I'm currently 19 years old. I've only recently decided to research this condition of sleep paralysis. Though everyone's stories is similar to mine when it comes to feeling as if someone is holding you down, the hallucinations, and even hearing odd noises... But I feel my story is a little different and hope to find that there is someone out there whose story is even closer to mine.


My first date with SP arrived when I was in sixth grade, barely past being a decade old. I remember lying in bed and not yet being asleep but dozing in and out, and suddenly my body became numb and felt heavy. I also started to hear noises which I can only explain as a speeding gust of wind passing by my face.

I noticed I could only move my eyes. I searched the areas of my room I could see just to find a figure in my door. The only way I could try to describe this figure is a hag with bright eyes but other facial features I was not able to distinguish and she began to walk towards me.

Trying to scream felt like trying push a skyscraper over, though the breath was there to use I could only push out weak grunts. This was around the time I decided it was time to run so I began to try to fight focusing on my hand and trying to move it. Finally I broke through the paralysis to realize that the hag was gone.

This episode scared me enough for me to crawl into my mother's bed. I've tried to tell people but I always received a crazy blank face in return. Since the first time the paralysis had never let up. I still get episodes at least 7 or 8 times a month. My sister finally believed me when she watched me in this state before and listened to my grunts and my hyperventilations, though I could hear her talking to me and I knew she was touching my skin in attempt to wake me up I still had to force my own way out.
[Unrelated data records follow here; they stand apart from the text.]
(* ===== verification/OversizedReceiver.v ===== *)
(** * CEP-22 oversized transfer: the reassembly engine

    Models [src/transport/oversized_transfer/receiver.rs]: the state of a
    transfer, the handlers of the five frames, their dispatch and the watchdog
    sweep.  [HashMap] and [BTreeMap] are [gmap]s (the code reads the [BTreeMap]
    of chunks by key only); an [Instant] is a number of nanoseconds. *)

From S2P Require Import Prelude Json CoreTypes OversizedFrame OversizedCodec.

(** [Duration::from_millis] *)
Definition from_millis (ms : Z) : Z := ms * 1000000.

(** ** One transfer *)

Record ActiveTransfer : Type := mkTransfer {
  at_digest : string;
  at_total_bytes : Z;
  at_total_chunks : Z;
  at_start_progress : Z;
  at_accept_progress : option Z;
  at_first_chunk_progress : option Z;
  at_next_expected_chunk_progress : option Z;
  at_highest_observed_progress : Z;
  at_chunks : gmap Z string;
  at_admitted_at : Z;
}.

Definition set_chunk_state (t : ActiveTransfer) (first next : option Z) : ActiveTransfer :=
  mkTransfer (at_digest t) (at_total_bytes t) (at_total_chunks t) (at_start_progress t)
    (at_accept_progress t) first next (at_highest_observed_progress t) (at_chunks t)
    (at_admitted_at t).

Definition set_accept (t : ActiveTransfer) (highest accept : Z) : ActiveTransfer :=
  mkTransfer (at_digest t) (at_total_bytes t) (at_total_chunks t) (at_start_progress t)
    (Some accept) (at_first_chunk_progress t) (at_next_expected_chunk_progress t) highest
    (at_chunks t) (at_admitted_at t).

Definition insert_chunk (t : ActiveTransfer) (progress : Z) (data : string) : ActiveTransfer :=
  mkTransfer (at_digest t) (at_total_bytes t) (at_total_chunks t) (at_start_progress t)
    (at_accept_progress t) (at_first_chunk_progress t) (at_next_expected_chunk_progress t)
    (Z.max (at_highest_observed_progress t) progress) (<[progress := data]> (at_chunks t))
    (at_admitted_at t).

Definition chunk_count (t : ActiveTransfer) : Z := Z.of_nat (size (at_chunks t)).
Definition has_chunk (t : ActiveTransfer) (p : Z) : bool := bool_decide (is_Some (at_chunks t !! p)).

Definition first_chunk_slot (t : ActiveTransfer) : Z :=
  if at_accept_progress t is Some _ then u64_add (at_start_progress t) 2
  else u64_add (at_start_progress t) 1.

Definition next_expected_chunk_progress (t : ActiveTransfer) : Z :=
  default (first_chunk_slot t) (at_next_expected_chunk_progress t).

(** The [while] loop of [refresh_chunk_progress_state]: it visits distinct keys
    of the map, so the number of chunks is enough fuel. *)
Fixpoint advance (fuel : nat) (chunks : gmap Z string) (next : Z) : Z :=
  match fuel with
  | O => next
  | S fuel' => if chunks !! next is Some _ then advance fuel' chunks (u64_add next 1) else next
  end.

Definition refresh_chunk_progress_state (t : ActiveTransfer) : ActiveTransfer :=
  if decide (at_chunks t = ∅) then set_chunk_state t None None
  else
    let first := first_chunk_slot t in
    let next := advance (size (at_chunks t)) (at_chunks t) first in
    set_chunk_state t (Some first) (Some next).

Definition buffered_out_of_order_count (t : ActiveTransfer) : Z :=
  match at_first_chunk_progress t, at_next_expected_chunk_progress t with
  | Some first, Some next => u64_sub (chunk_count t) (u64_sub next first)
  | _, _ => 0
  end.

(** The slots [first + i] for [i] in [0..total_chunks]. *)
Definition slots (t : ActiveTransfer) (first : Z) : list Z :=
  map (λ i, u64_add first i) (seqZ 0 (at_total_chunks t)).

Definition has_complete_chunk_range (t : ActiveTransfer) (first : Z) : bool :=
  forallb (has_chunk t) (slots t first).

Definition assembly_first_chunk_progress (t : ActiveTransfer) : option Z :=
  let direct := u64_add (at_start_progress t) 1 in
  let accept_gated := u64_add (at_start_progress t) 2 in
  if has_complete_chunk_range t direct then Some direct
  else if has_complete_chunk_range t accept_gated then Some accept_gated
  else None.

Definition assemble (t : ActiveTransfer) : option string :=
  first ← assembly_first_chunk_progress t;
  concat_str <$> mapM (λ p, at_chunks t !! p) (slots t first).

(** ** The receiver *)

Record OversizedTransferReceiver : Type := mkReceiver {
  r_policy : TransferPolicy;
  transfers : gmap string ActiveTransfer;
}.

Definition set_transfers (r : OversizedTransferReceiver) (m : gmap string ActiveTransfer)
  : OversizedTransferReceiver := mkReceiver (r_policy r) m.

Definition with_policy (p : TransferPolicy) : OversizedTransferReceiver := mkReceiver p ∅.
Definition receiver_new : OversizedTransferReceiver := with_policy TransferPolicy_default.
Definition active_transfer_count (r : OversizedTransferReceiver) : Z := Z.of_nat (size (transfers r)).
Definition is_tracking (r : OversizedTransferReceiver) (token : string) : bool :=
  bool_decide (is_Some (transfers r !! token)).

(** [remove_expired]: the receiver and the reaped tokens. *)
Definition is_expired (r : OversizedTransferReceiver) (now : Z) (t : ActiveTransfer) : bool :=
  from_millis (transfer_timeout_ms (r_policy r)) <? now - at_admitted_at t.

Definition remove_expired (now : Z) (r : OversizedTransferReceiver)
  : OversizedTransferReceiver * gset string :=
  if transfer_timeout_ms (r_policy r) =? 0 then (r, ∅)
  else
    (set_transfers r (filter (λ kv, is_expired r now kv.2 = false) (transfers r)),
     dom (filter (λ kv, is_expired r now kv.2 = true) (transfers r))).

Definition clear (r : OversizedTransferReceiver) : OversizedTransferReceiver := set_transfers r ∅.

Definition is_oversized_frame (n : JsonRpcNotification) : bool :=
  match (params ← notif_params n; get params "cvm") with
  | Some cvm => is_frame_value cvm
  | None => false
  end.

Abbreviation outcome := (result (option JsonRpcMessage) OversizedTransferError).

Definition handle_start (now : Z) (r : OversizedTransferReceiver) (token : string) (progress : Z)
    (digest : string) (total_bytes total_chunks : Z) : OversizedTransferReceiver * outcome :=
  let p := r_policy r in
  if is_tracking r token then
    (r, Err (Sequence ("Duplicate start frame for active transfer (token: " +:+ token +:+ ")")))
  else if max_transfer_bytes p <? total_bytes then
    (r, Err (Policy ("totalBytes " +:+ show_Z total_bytes +:+ " exceeds policy limit "
                     +:+ show_Z (max_transfer_bytes p) +:+ " (token: " +:+ token +:+ ")")))
  else if max_transfer_chunks p <? total_chunks then
    (r, Err (Policy ("totalChunks " +:+ show_Z total_chunks +:+ " exceeds policy limit "
                     +:+ show_Z (max_transfer_chunks p) +:+ " (token: " +:+ token +:+ ")")))
  else if max_concurrent_transfers p <=? active_transfer_count r then
    (r, Err (Policy ("Active transfers exceed policy limit "
                     +:+ show_Z (max_concurrent_transfers p) +:+ " (token: " +:+ token +:+ ")")))
  else if negb (starts_with digest DIGEST_PREFIX) then
    (r, Err (Reassembly ("Invalid digest format in start frame (token: " +:+ token +:+ ")")))
  else
    (set_transfers r (<[token := mkTransfer digest total_bytes total_chunks progress
                                   None None None progress ∅ now]> (transfers r)), Ok None).

Definition handle_accept (r : OversizedTransferReceiver) (token : string) (progress : Z)
  : OversizedTransferReceiver * outcome :=
  match transfers r !! token with
  | None => (r, Ok None)
  | Some t =>
      let removed := set_transfers r (delete token (transfers r)) in
      if progress <=? at_start_progress t then
        (removed, Err (Sequence ("Accept frame progress must be greater than start progress (token: "
                                 +:+ token +:+ ")")))
      else
        let t := set_accept t (Z.max (at_highest_observed_progress t) progress) progress in
        (set_transfers r (<[token := t]> (transfers r)), Ok None)
  end.

(** The checks of [handle_chunk] on the removed transfer, and the transfer to
    put back. *)
Definition accept_chunk (p : TransferPolicy) (token : string) (t : ActiveTransfer)
    (progress : Z) (data : string) : result ActiveTransfer OversizedTransferError :=
  let minimum_chunk_progress := u64_add (at_start_progress t) 1 in
  let maximum_chunk_progress := u64_add (u64_add (at_start_progress t) (at_total_chunks t)) 1 in
  if progress <? minimum_chunk_progress then
    Err (Sequence ("Chunk progress must be greater than start progress (token: " +:+ token +:+ ")"))
  else
    let next_expected := next_expected_chunk_progress t in
    let forward_gap := progress - next_expected in
    if max_out_of_order_window p <? forward_gap then
      Err (Policy ("Out-of-order gap " +:+ show_Z forward_gap +:+ " exceeds policy limit "
                   +:+ show_Z (max_out_of_order_window p) +:+ " (token: " +:+ token +:+ ")"))
    else if maximum_chunk_progress <? progress then
      Err (Sequence ("Chunk progress exceeds declared transfer bounds (token: " +:+ token +:+ ")"))
    else if (u64_add (at_start_progress t) 2 <? progress)
              && negb (has_chunk t (u64_add (at_start_progress t) 1))
              && negb (has_chunk t (u64_add (at_start_progress t) 2)) then
      Err (Sequence ("First chunk skips beyond the reserved accept slot (token: " +:+ token +:+ ")"))
    else
      match at_chunks t !! progress with
      | Some existing =>
          if negb (String.eqb existing data) then
            Err (Sequence ("Conflicting duplicate chunk detected (token: " +:+ token
                           +:+ ", progress: " +:+ show_Z progress +:+ ")"))
          else Ok t
      | None =>
          let t := refresh_chunk_progress_state (insert_chunk t progress data) in
          if (0 <? forward_gap) && (max_out_of_order_chunks p <? buffered_out_of_order_count t) then
            Err (Policy ("Buffered out-of-order chunks exceed policy limit "
                         +:+ show_Z (max_out_of_order_chunks p) +:+ " (token: " +:+ token +:+ ")"))
          else Ok t
      end.

Definition handle_chunk (r : OversizedTransferReceiver) (token : string) (progress : Z) (data : string)
  : OversizedTransferReceiver * outcome :=
  match transfers r !! token with
  | None => (r, Ok None)
  | Some t =>
      match accept_chunk (r_policy r) token t progress data with
      | Err e => (set_transfers r (delete token (transfers r)), Err e)
      | Ok t' => (set_transfers r (<[token := t']> (transfers r)), Ok None)
      end
  end.

Section receiver.
Context `{SerdeJson} `{Sha256}.

(** The validation of [handle_end] on the removed transfer. *)
Definition finish_transfer (p : TransferPolicy) (token : string) (t : ActiveTransfer) (progress : Z)
  : outcome :=
  if progress <=? at_highest_observed_progress t then
    Err (Sequence ("End frame progress must be greater than all prior transfer frames (token: "
                   +:+ token +:+ ")"))
  else if (0 <? at_total_chunks t) && bool_decide (at_chunks t = ∅) then
    Err (Reassembly ("Transfer ended before any chunks were received (token: " +:+ token +:+ ")"))
  else if negb (chunk_count t =? at_total_chunks t) then
    Err (Reassembly ("Expected " +:+ show_Z (at_total_chunks t) +:+ " chunks but received "
                     +:+ show_Z (chunk_count t) +:+ " (token: " +:+ token +:+ ")"))
  else
    match assemble t with
    | None => Err (Reassembly ("Transfer ended with unresolved chunk gaps (token: " +:+ token +:+ ")"))
    | Some assembled =>
        if negb (str_len assembled =? at_total_bytes t) then
          Err (Digest ("Byte length mismatch: expected " +:+ show_Z (at_total_bytes t) +:+ ", got "
                       +:+ show_Z (str_len assembled) +:+ " (token: " +:+ token +:+ ")"))
        else if negb (String.eqb (sha256_digest assembled) (at_digest t)) then
          Err (Digest ("SHA-256 digest mismatch (token: " +:+ token +:+ ")"))
        else
          match validate_and_parse_oversized assembled (max_transfer_bytes p) with
          | Some message => Ok (Some message)
          | None => Err (Reassembly ("Reassembled payload is not a valid JSON-RPC message (token: "
                                     +:+ token +:+ ")"))
          end
    end.

Definition handle_end (r : OversizedTransferReceiver) (token : string) (progress : Z)
  : OversizedTransferReceiver * outcome :=
  match transfers r !! token with
  | None => (r, Ok None)
  | Some t => (set_transfers r (delete token (transfers r)),
               finish_transfer (r_policy r) token t progress)
  end.

Definition handle_abort (r : OversizedTransferReceiver) (token : string) (reason : option string)
  : OversizedTransferReceiver * outcome :=
  (set_transfers r (delete token (transfers r)), Err (Abort token reason)).

Definition token_to_string (value : option Value) : string :=
  default "" (value ≫= progress_token_string).

Definition assert_valid_token (token : string) : result () OversizedTransferError :=
  if str_is_empty token
  then Err (Sequence "Oversized transfer frame is missing progressToken")
  else Ok ().

(** [n.as_u64()], else the double when it is a positive integer. *)
Definition progress_number (n : Number) : option Z :=
  match number_as_u64 n with
  | Some p => Some p
  | None =>
      match n with
      | Float m e => if f64_is_integral m e && (0 <? m) then Some (f64_to_u64 m e) else None
      | _ => None
      end
  end.

Definition parse_progress (value : option Value) (token : string) : result Z OversizedTransferError :=
  let progress := match value with Some (VNumber n) => progress_number n | _ => None end in
  match progress with
  | Some p => if 0 <? p then Ok p
              else Err (Sequence ("Invalid progress value (token: " +:+ token +:+ ")"))
  | None => Err (Sequence ("Invalid progress value (token: " +:+ token +:+ ")"))
  end.

(** The frame, token and progress of a notification; [None] when it carries
    no frame. *)
Definition decode_frame (n : JsonRpcNotification)
  : option (result (OversizedFrame * string * Z) OversizedTransferError) :=
  params ← notif_params n;
  cvm ← get params "cvm";
  frame ← from_cvm_value cvm;
  let token := token_to_string (get params "progressToken") in
  Some (let? _ := assert_valid_token token in
        let? progress := parse_progress (get params "progress") token in
        Ok (frame, token, progress)).

Definition dispatch (now : Z) (r : OversizedTransferReceiver) (frame : OversizedFrame)
    (token : string) (progress : Z) : OversizedTransferReceiver * outcome :=
  match frame with
  | Start _ digest total_bytes total_chunks =>
      handle_start now r token progress digest total_bytes total_chunks
  | Accept => handle_accept r token progress
  | Chunk data => handle_chunk r token progress data
  | End => handle_end r token progress
  | AbortFrame reason => handle_abort r token reason
  end.

Definition process_frame (now : Z) (r : OversizedTransferReceiver) (n : JsonRpcNotification)
  : OversizedTransferReceiver * outcome :=
  match decode_frame n with
  | None => (r, Ok None)
  | Some (Err e) => (r, Err e)
  | Some (Ok (frame, token, progress)) => dispatch now r frame token progress
  end.

(** Feeding a list of notifications, each with its clock reading; the receiver
    and the outcome of each. *)
Fixpoint process_frames (r : OversizedTransferReceiver) (ns : list (Z * JsonRpcNotification))
  : OversizedTransferReceiver * list outcome :=
  match ns with
  | [] => (r, [])
  | (now, n) :: ns' =>
      let '(r1, o) := process_frame now r n in
      let '(r2, os) := process_frames r1 ns' in
      (r2, o :: os)
  end.
End receiver.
The hideous hag is still the star in every paralysis but I soon learned I don't see her if I keep my eyes closed. Many others have seen me in this state before.

My mother soon believed something wasn't right when it started to effect my day life when I was too tired to wake up from fighting the paralysis the previous night and sent me to a sleep doctor. I was diagnosed with a moderate case of narcolepsy when I was a junior in high school but told that the paralysis was a phenomenon and no cure.

I believe the difference in my story is my paralysis only occurs when I'm trying to fall asleep and never when I'm waking up and occurs repeatedly upon trying to fall asleep again. Also it doesn't matter about my sleeping positions. I've experienced SP while laying on my back, stomach, sides, and even sitting up against my bed post.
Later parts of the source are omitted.